Translating murine Taz deficiency to human Barth syndrome: Focus on impaired lipid oxidation
Adam Chicco, PhD, Associate Professor, Colorado State University, Fort Collins, CO
Award—US $49,998 over 1-year period
*Partial funding for this award was provided by Barth Syndrome Trust
Accumulating evidence from Barth Syndrome (BTHS) patients and the taz shRNA (taz) mouse model indicate that tafazzin dysfunction preferentially impairs the utilization of fatty acids as an energy source, forcing an increased reliance on gluconeogenesis and glycolysis to meet energy demands. The cellular/molecular mechanisms underlying this effect are not well understood, as is the homology of such mechanisms between tafazzin deficiency in mice vs. tafazzin mutations in humans.
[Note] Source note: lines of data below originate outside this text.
(* ===== verification/TauriDiscoveryProps.v ===== *)
(** * Tauri discovery on desktop: no session outlives its owner

    However the commands are interleaved with navigations, closes of endpoints
    and the closing of everything, a session that is open is in one slab under
    one handle and somebody answers for it: it is tracked for its owner, or a
    command is about to track or close it. *)

From stdpp Require Import base numbers list strings gmap fin_maps relations.
From Stdlib Require Import ZArith Lia.
From S2P Require Import Prelude Extern Ownership OwnershipProps TauriState TauriDiscovery.

Open Scope string_scope.
Open Scope list_scope.

(** ** Who answers for an entry *)

Definition entry (p : Desk) (n : SlabName) (h : Z) : option nat := entries (slab n (slabs p)) !! h.
Definition fresh (p : Desk) (n : SlabName) : Z := next (slab n (slabs p)).

Definition claims_of (pc : Pc) : list (SlabName * Z * DiscoveryOwner) :=
  match pc with
  | PcTrack k o h | PcUndo k o h => [(slab_of k, h, o)]
  | PcRetire todo => (fun t => (slab_of (t_kind t), t_handle t, t_owner t)) <$> todo
  | _ => []
  end.

(** The entry [h] of [n] is tracked for [o], or a command for [o] holds it. *)
Definition claimed (st : OwnershipState) (l : list Pc) (n : SlabName) (h : Z) (o : DiscoveryOwner) : Prop :=
  (exists k t, sessions st !! (k, h) = Some t /\ slab_of k = n /\ t_owner t = o) \/
  (exists pc, pc ∈ l /\ (n, h, o) ∈ claims_of pc).

Definition polls (pc : Pc) (k : DiscoveryKind) (h : Z) (s : nat) : Prop := pc = PcNext k h s \/ pc = PcNextEnd k h s.

Record inv (p : Desk) : Prop := {
  i_own : owners_ok (owned p);
  i_claim : forall n h o, claimed (owned p) (calls p) n h o ->
    (h < fresh p n)%Z /\ forall s, entry p n h = Some s -> owners p !! s = Some o;
  i_entry : forall n h s, entry p n h = Some s ->
    (h < fresh p n)%Z /\ s < length (owners p) /\ exists o, claimed (owned p) (calls p) n h o;
  i_where : forall s, s < length (owners p) ->
    s ∈ closed p \/ (exists n h, entry p n h = Some s) \/ (exists k o, PcInsert k o s ∈ calls p);
  i_insert : forall i k o s, calls p !! i = Some (PcInsert k o s) ->
    owners p !! s = Some o /\ (s ∉ closed p) /\ (forall n h, entry p n h <> Some s) /\
    forall j k' o', calls p !! j = Some (PcInsert k' o' s) -> i = j;
  i_inj : forall n h n' h' s, entry p n h = Some s -> entry p n' h' = Some s -> n = n' /\ h = h';
  i_poll : forall pc k h s, pc ∈ calls p -> polls pc k h s ->
    s < length (owners p) /\ (forall n' h', entry p n' h' = Some s -> n' = slab_of k /\ h' = h) /\
    forall k' o, PcInsert k' o s ∉ calls p;
  i_closed : forall n h s, s ∈ closed p -> entry p n h = Some s -> exists k, slab_of k = n /\ PcNextEnd k h s ∈ calls p;
  i_retire : forall todo t, PcRetire todo ∈ calls p -> t ∈ todo -> stale (owned p) (t_owner t);
  i_untrack : forall k h, PcUntrack k h ∈ calls p -> (h < fresh p (slab_of k))%Z /\ entry p (slab_of k) h = None;
  i_ended : forall k h s, PcNextEnd k h s ∈ calls p -> s ∈ closed p;
  i_old : forall s, s ∈ closed p -> s < length (owners p)
}.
Thus, it remains unclear how effectively information gained from studies in the taz mouse will be translatable to humans for development of new therapeutic approaches to BTHS. We hypothesize that tafazzin dysfunction impairs the physical coupling of fatty acid oxidation to the electron transfer system in the mitochondrial inner membrane, leading to reduced fatty acid OXPHOS control and increased production of reactive oxygen species (ROS) in tissues that rely heavily on fatty acids for energy (e.g., the heart). This primary defect results in a distinct metabolic and proteomic remodeling of the taz mouse heart that may be initially adaptive, but ultimately becomes maladaptive, contributing to cardiomyopathy and the complex BTHS phenotype seen in humans.